Reproduce only the lines that run from the line with "Proof. exists (j_generation" to the last line of the material, both ends included, exactly as they appear.
____ Records to process
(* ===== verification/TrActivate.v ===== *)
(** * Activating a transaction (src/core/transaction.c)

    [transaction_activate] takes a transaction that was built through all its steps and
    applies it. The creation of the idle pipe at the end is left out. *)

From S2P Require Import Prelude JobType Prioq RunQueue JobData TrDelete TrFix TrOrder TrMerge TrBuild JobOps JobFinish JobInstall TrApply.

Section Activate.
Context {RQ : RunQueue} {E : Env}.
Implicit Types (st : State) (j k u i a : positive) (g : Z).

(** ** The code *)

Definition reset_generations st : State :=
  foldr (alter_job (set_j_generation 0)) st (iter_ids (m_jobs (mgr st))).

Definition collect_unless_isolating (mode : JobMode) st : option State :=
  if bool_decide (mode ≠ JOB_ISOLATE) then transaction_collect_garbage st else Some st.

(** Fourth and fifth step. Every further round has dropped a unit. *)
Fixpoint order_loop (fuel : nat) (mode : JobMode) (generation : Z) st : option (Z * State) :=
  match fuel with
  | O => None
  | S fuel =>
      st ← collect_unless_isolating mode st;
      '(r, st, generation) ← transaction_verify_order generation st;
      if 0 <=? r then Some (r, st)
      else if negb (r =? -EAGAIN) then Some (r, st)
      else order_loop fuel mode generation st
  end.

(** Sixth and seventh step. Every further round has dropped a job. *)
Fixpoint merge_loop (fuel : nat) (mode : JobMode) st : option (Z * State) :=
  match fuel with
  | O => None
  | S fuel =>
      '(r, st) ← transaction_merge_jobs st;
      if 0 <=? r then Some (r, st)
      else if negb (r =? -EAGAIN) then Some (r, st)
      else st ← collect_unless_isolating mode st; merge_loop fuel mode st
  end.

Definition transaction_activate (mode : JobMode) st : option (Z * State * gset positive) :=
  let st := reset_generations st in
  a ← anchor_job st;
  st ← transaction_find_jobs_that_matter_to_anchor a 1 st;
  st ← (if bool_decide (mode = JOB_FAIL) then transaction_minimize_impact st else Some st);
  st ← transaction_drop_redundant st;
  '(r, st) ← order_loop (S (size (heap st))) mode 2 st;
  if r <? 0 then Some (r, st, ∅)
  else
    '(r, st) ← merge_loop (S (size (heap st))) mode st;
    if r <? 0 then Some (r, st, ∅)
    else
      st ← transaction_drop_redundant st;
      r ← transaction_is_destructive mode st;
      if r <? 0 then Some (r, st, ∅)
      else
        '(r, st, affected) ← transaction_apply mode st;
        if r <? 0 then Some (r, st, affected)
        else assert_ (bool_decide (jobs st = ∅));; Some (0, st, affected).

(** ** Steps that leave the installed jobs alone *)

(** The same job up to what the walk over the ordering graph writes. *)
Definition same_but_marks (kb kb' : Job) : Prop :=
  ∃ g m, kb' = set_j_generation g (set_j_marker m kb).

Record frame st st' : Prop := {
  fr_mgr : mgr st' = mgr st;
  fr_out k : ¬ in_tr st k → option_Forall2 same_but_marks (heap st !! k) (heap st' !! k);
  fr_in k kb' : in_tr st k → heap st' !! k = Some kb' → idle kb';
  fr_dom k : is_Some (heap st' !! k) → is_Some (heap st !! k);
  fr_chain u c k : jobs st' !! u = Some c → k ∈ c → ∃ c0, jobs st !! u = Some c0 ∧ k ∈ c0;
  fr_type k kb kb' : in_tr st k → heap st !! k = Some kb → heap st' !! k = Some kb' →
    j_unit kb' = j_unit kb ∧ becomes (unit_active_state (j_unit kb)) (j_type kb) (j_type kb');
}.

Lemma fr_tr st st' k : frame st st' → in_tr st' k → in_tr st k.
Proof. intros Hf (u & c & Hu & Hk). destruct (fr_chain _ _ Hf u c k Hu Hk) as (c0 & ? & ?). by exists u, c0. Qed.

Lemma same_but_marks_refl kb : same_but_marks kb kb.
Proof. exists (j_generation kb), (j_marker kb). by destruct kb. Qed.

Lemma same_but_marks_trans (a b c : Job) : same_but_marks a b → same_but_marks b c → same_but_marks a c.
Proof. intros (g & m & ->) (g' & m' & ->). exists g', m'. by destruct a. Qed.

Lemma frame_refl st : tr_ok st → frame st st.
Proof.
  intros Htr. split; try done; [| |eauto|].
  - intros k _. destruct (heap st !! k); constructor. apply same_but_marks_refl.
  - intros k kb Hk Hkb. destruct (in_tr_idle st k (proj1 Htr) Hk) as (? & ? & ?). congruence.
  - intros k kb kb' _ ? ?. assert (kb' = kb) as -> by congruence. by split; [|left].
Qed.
________
• **Output of the task**:
Proof. exists (j_generation kb), (j_marker kb). by destruct kb. Qed.

Lemma same_but_marks_trans (a b c : Job) : same_but_marks a b → same_but_marks b c → same_but_marks a c.
Proof. intros (g & m & ->) (g' & m' & ->). exists g', m'. by destruct a. Qed.

Lemma frame_refl st : tr_ok st → frame st st.
Proof.
  intros Htr. split; try done; [| |eauto|].
  - intros k _. destruct (heap st !! k); constructor. apply same_but_marks_refl.
  - intros k kb Hk Hkb. destruct (in_tr_idle st k (proj1 Htr) Hk) as (? & ? & ?). congruence.
  - intros k kb kb' _ ? ?. assert (kb' = kb) as -> by congruence. by split; [|left].
Qed.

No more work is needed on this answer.